Outra importante reação de setores da classe se deu frente ao PGN 2020. Nesse sentido, foram significativas as lutas realizadas pelos professores, a greve organizada pelo SITRANDE e a greve dos funcionários do Ministério da Fazenda que obtiveram conquistas muito importantes.
 A desorganização ainda prevalece
A correlação de forças, embora ainda desfavorável à classe trabalhadora como um todo, não se deve a uma continuidade do contexto reacionária em que o governo de Cartes se estabeleceu. Ou seja, ainda que o caráter do regime do novo governo seja menos repressivo – devido à sua fraqueza – não foi possível reorganizar o movimento e ultrapassar o caráter defensivo das lutas, que teve no período anterior.
No período atual, houve avanços em termos de uma relativa maior disposição de mobilização em certos setores, sem alcançar unidades de ação em questões mais estruturais da classe trabalhadora. Não foi possível reverter a desorganização, atomização, cooptação e a burocratização como características da maioria das organizações e, como resultado, isso não permite uma agenda de mobilizações significativas e relevantes em torno dos interesses da classe como um todo.
A maioria das ações tiveram caráter setorial ou são aquelas de datas fixas que não passam de reivindicações simbólicas sem conseguir unidade de ação para fazer avançar o movimento de massas em direção à verdadeira independência política.
Durante o ano, a marca das mobilizações em geral continuou sendo dada pela “cidadania” em favor da transparência, em favor da institucionalidade, contra a desonestidade e o tráfico de influência judicial, contra a corrupção generalizada. Em geral, a agenda esteve abalizada pelos meios de comunicação de massas.
Apesar de suas limitações, essas ações podem servir no sentido de incentivar as ações do movimento em outras questões mais estruturais e de classe. No movimento operário e camponês continua a raiva contra a arbitrariedade por parte dos patrões, pelos despejos, a falta de mercado para pequenos produtores e a negligência do governo com a vida miserável dos trabalhadores. No entanto, as ações permanecem de baixa intensidade e sem o apoio dos setores médios, que olham com grande desconfiança por causa da influência dos ataques da imprensa burguesa, e às vezes justificados por ações da burocracia sindical.
Como está o governo hoje?
O governo de Abdo mantém sua característica de ser um governo débil, embora hoje esse caráter seja mais relativo se comparado a outros momentos. Esse caráter de maior fragilidade em relação ao governo de Cartes implica que ele tenha um caráter menos repressivo, vivenciado nos primeiros momentos em que procurou avidamente se diferenciar de seu principal inimigo.

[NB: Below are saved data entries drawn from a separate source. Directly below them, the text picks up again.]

(** C10: a texture that the program sends with channel 2 arrives.  Let the registers describe a block of
    RAM (a multiple of 32 bytes at an address that is a multiple of 4, inside one 16 MB window: [ch2_armed]), let the destination be a
    multiple of 4 in the mirror of the 64-bit area with room for the block, let the
    texture cache be consistent ([tex_inv]), and let the clock have advanced since the last upload of a texture
    ([after_uploads]; otherwise see [same_stamp_write_missed]); the completion event is not in the queue.  Then
    the transfer stores exactly the block's bytes at the destination's offset in texture memory, leaves
    RAM alone, keeps the texture cache consistent (the textures it changed, if not both
    compressed and mipmapped, count as out of date, and are sent to the host again), and has the
    completion event queued for now. *)
Theorem ch2_texture_upload (dst n_bytes : Z) s l :
  ch2_armed n_bytes s -> tex_inv (pvr_of s) -> after_uploads (pvr_of s) ->
  ADDR_AREA4_TEX64_FIRST <= dst <= ADDR_AREA4_TEX64_LAST -> dst mod 4 = 0 -> dst + n_bytes <= ADDR_AREA4_TEX64_LAST + 1 ->
  clock_ok (evclk_of s) l -> in_range 64 (clock_cycle_stamp (evclk_of s)) ->
  raise_ch2_dma_int_event ∉ l -> is_Some (events (evclk_of s) !! raise_ch2_dma_int_event) ->
  exists s' l', sh4_dmac_channel2 dst n_bytes s = Ok (tt, s') /\
    tex64 (pvr_of s') = store_bytes (dst - ADDR_AREA4_TEX64_FIRST)
      (load_bytes (Z.to_nat n_bytes) (chan2 sar s mod 2 ^ 24) (ram_of s)) (tex64 (pvr_of s)) /\
    tex_inv (pvr_of s') /\ ram_of s' = ram_of s /\ ch2_dma_scheduled (dmac_of s') = true /\
    clock_ok (evclk_of s') l' /\ l' ≡ₚ raise_ch2_dma_int_event :: l /\
    stamp (events (evclk_of s')) raise_ch2_dma_int_event = clock_cycle_stamp (evclk_of s).
Proof.
  intros [Hlen Hsrc Ht] Hi Hau Hd Hal Hfit Hck Hnow Hev Hsome. pose proof Hsrc as (_ & _ & Hn0 & Hsf).
  pose proof (Z.mod_pos_bound (chan2 sar s) (2 ^ 24) ltac:(done)).
  assert (Hm4 : n_bytes mod 4 = 0) by (rewrite Hlen; replace (32 * _) with (8 * chan2 dmatcr s * 4) by lia; by apply Z.mod_mul).
  unfold sh4_dmac_channel2. rewrite (bind_ok _ _ _ (chan2 dmatcr s) s eq_refl).
  rewrite (wrap_small 32 (32 * chan2 dmatcr s)), <- Hlen by (unfold in_range; lia).
  rewrite Z.eqb_refl. cbn [negb when]. rewrite (bind_ok _ _ s tt s eq_refl), (bind_ok _ _ _ (chan2 sar s) s eq_refl).
  destruct (xfer_tex64 (chan2 sar s) dst n_bytes s) as (s1 & Ex & R1 & D1 & C1 & I1 & M1); try done.
  rewrite (bind_ok _ _ _ _ _ Ex). set (s2 := with_dmac (upd_ch2_scheduled true (dmac_of s1)) s1).
  rewrite (bind_ok _ _ _ tt s2 eq_refl), (bind_ok _ _ _ (clock_cycle_stamp (evclk_of s2)) s2 eq_refl).
  destruct (with_dmac_keeps (upd_ch2_scheduled true (dmac_of s1)) s1) as (R2 & P2 & C2 & _ & D2). fold s2 in R2, P2, C2, D2.
  rewrite C2, C1. unfold CH2_DMA_INT_DELAY. rewrite Z.add_0_r, (wrap_small 64) by done.
  destruct (sched_at_ok (evclk_of s) l raise_ch2_dma_int_event (clock_cycle_stamp (evclk_of s)) Hck Hev Hsome (Z.le_refl _))
    as (c' & l' & E3 & Hck' & Hl' & Hst & Hks).
  assert (Ec : evclk_of s2 = evclk_of s) by congruence.
  assert (E4 : sched_at raise_ch2_dma_int_event (clock_cycle_stamp (evclk_of s)) (evclk_of s2) = Ok (tt, c')) by by rewrite Ec.
  destruct (with_evclk_keeps c' s2 ltac:(rewrite Ec; apply Hks)) as (R3 & P3 & D3 & C3).
  rewrite (on_evclk_ok _ _ _ _ E4). exists (with_evclk c' s2), l'. rewrite P3, P2, R3, R2, D3, D2, C3.
  by split_and!.
Qed.
Lemma be24 x : in_range 24 x ->
  u32 (Z.lor (Z.lor (Z.shiftl (be_byte 16 x) 16) (Z.shiftl (be_byte 8 x) 8)) (Z.shiftl (be_byte 0 x) 0)) = x.
Proof.
  intros Hx. apply Z.bits_inj'. intros i Hi. rewrite wrap_testbit, !Z.lor_spec, !be_byte_bit by lia.
  destruct (Z.ltb_spec i 24); [|by rewrite (in_range_testbit_high 24 x i Hx), !andb_false_r by lia].
  replace (i <? 32) with true by lia. destruct (Z.testbit x i); [|by rewrite !andb_false_r]. rewrite !andb_true_r. cbn [andb].
  destruct (Z.leb_spec 16 i), (Z.ltb_spec i (16 + 8)), (Z.leb_spec 8 i), (Z.ltb_spec i (8 + 8)), (Z.leb_spec 0 i), (Z.ltb_spec i (0 + 8));
    try done; lia.
Qed.

Section read.
Context {W : Type} {CFG : BuildConfig} {MCH : Machine W} {HW : HollyWorld W} {EW : EventWorld W} {EL : EventWorldLaws W}.
Context {GW : GdromWorld W} {RW : RamWorld W} {RL : RamLaws W} {GL : GdromLaws W}.
Abbreviation sh4M := (M (Sh4 W)).
Implicit Types (s : Sh4 W) (g : gdrom_ctxt).

Lemma with_gdrom_same s : with_gdrom (gdrom_of s) s = s.
Proof. unfold with_gdrom, gdrom_of. rewrite gdrom_set_same. by destruct s. Qed.

Lemma read_sectors_loop_ok secs fad s :
  disc_holds (disc (world s)) fad secs -> 0 <= fad -> fad + Z.of_nat (length secs) < 2 ^ 32 ->
  read_sectors_loop (length secs) fad s =
    Ok (true, with_gdrom (upd_bufq (bufq (gdrom_of s) ++ sector_nodes secs) (gdrom_of s)) s).
Proof.
  revert fad s. induction secs as [|sec secs IH]; intros fad s Hd H0 Hf; cbn [length read_sectors_loop sector_nodes map] in *.
  { rewrite app_nil_r. replace (upd_bufq _ _) with (gdrom_of s) by by destruct (gdrom_of s). by rewrite with_gdrom_same. }
  pose proof (disc_holds_cons _ _ _ _ Hd) as Hd'. destruct Hd as [Hm (o & f & Ho & Hr & Hsec) _].
  assert (E : on_disc (mount_read_sectors fad 1) s = Ok (Some sec, s)).
  { unfold on_disc, mount_read_sectors, mount_check, img_op, bind, gets, ret. rewrite Hm, Ho, Hr, wrap_small by (unfold in_range; lia).
    replace (fad <? fad + 1) with true by lia. change (Z.to_nat 1) with 1%nat. cbn [read_sectors].
    specialize (Hsec 0%nat sec eq_refl). rewrite Z.add_0_r in Hsec. by rewrite Hsec, app_nil_r. }
  rewrite (bind_ok _ _ _ _ _ E). unfold bufq_push. gd_norm. rewrite wrap_small by (unfold in_range; lia).
  rewrite IH by (rewrite ?disc_with; done || lia). rewrite gdrom_with, with_gdrom_with. cbn [bufq upd_bufq].
  by rewrite <- app_assoc.
Qed.
Lemma pkt3_ok {B} i j l a b c (k : Z -> sh4M B) s :
  bind (pkt3 i j l a b c) k s =
    (let p := pkt_buf (gdrom_of s) in
     k (u32 (Z.lor (Z.lor (Z.shiftl (nth i p 0) a) (Z.shiftl (nth j p 0) b)) (Z.shiftl (nth l p 0) c))) s).
Proof. done. Qed.

(** the packet command queues the sectors, and starts the PIO transfer unless the DMA is selected *)
Lemma read_command fad secs s :
  pkt_buf (gdrom_of s) = read_packet fad (Z.of_nat (length secs)) -> in_range 24 fad -> Z.of_nat (length secs) < 2 ^ 21 ->
  disc_holds (disc (world s)) fad secs -> exists g,
  gdrom_input_packet s =
    when (negb (dma_enable (feat_reg (gdrom_of s)))) (gdrom_state_transfer_pio_read (2048 * Z.of_nat (length secs))) (with_gdrom g s) /\
  bufq g = sector_nodes secs /\ feat_reg g = feat_reg (gdrom_of s) /\ gd_regs g = gd_regs (gdrom_of s) /\ cmd_frame (gdrom_of s) g.
Proof.
  intros Hp Hf Hn Hd. assert (Hn24 : in_range 24 (Z.of_nat (length secs))) by (unfold in_range; lia).
  unfold in_range in Hf. eexists. unfold gdrom_input_packet, pkt. gd_norm.
  cbn [pkt_buf upd_stat_reg]. rewrite Hp. cbn [nth read_packet]. repeat closed_if. unfold gdrom_input_read_packet.
  rewrite !pkt3_ok. unfold pkt. cbv zeta. rewrite !gdrom_with. gd_norm. cbn [pkt_buf upd_stat_reg stat_reg]. rewrite Hp. cbn [nth read_packet].
  rewrite !be24 by done. change (negb (Z.shiftr 0x20 4 =? 2)) with false. change (negb (Z.land 0x20 1 =? 0)) with false. cbn [when].
  unfold bufq_clear. gd_norm. rewrite Nat2Z.id.
  rewrite (bind_ok _ _ _ _ _ (read_sectors_loop_ok secs fad _ ltac:(by rewrite disc_with) ltac:(lia) ltac:(lia))). cbv iota. gd_norm.
  unfold CDROM_FRAME_DATA_SIZE. rewrite wrap_small by (unfold in_range; lia). split; [done|]. by split_and!.
Qed.

(** ** The transfer with the DMA *)
(** the window that the protection register leaves open *)
Definition prot_top (r : Z) : Z := Z.lor (u32 (Z.shiftl (Z.shiftr (Z.land r 0x7f00) 8) 20)) 0x08000000.
Definition prot_bot (r : Z) : Z := Z.lor (u32 (Z.shiftl (Z.land r 0x7f) 20)) 0x080fffff.
Definition prot_open (r a len : Z) : Prop := prot_top r <= a /\ a + len - 1 <= prot_bot r.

No entanto, a agenda do governo em questões econômicas segue a mesma linha do que era o cartismo. Isso significa que políticas de austeridade e reformas (previdenciária e trabalhista) que não puderam ser aplicadas neste período estarão na agenda do ano que se inicia.
Perspectivas e desafios para a vanguarda
Ainda não se vislumbra nenhum levante significativo e imediato dos setores da classe trabalhadora organizada. Romper com a debilidade organizativa e de mobilização é o desafio. Isso exigirá um grande esforço dos setores de vanguarda, os mais avançados da classe trabalhadora, o que significa a discussão de uma agenda comum para ir à luta contra as políticas de ajuste deste governo.
O conjunto das organizações classistas e combativas de nossa classe como a esquerda revolucionária, devem se colocar à frente de maneira responsável para discutir o impulso à mobilização no âmbito de um programa de luta que coordene a mais ampla unidade de ação.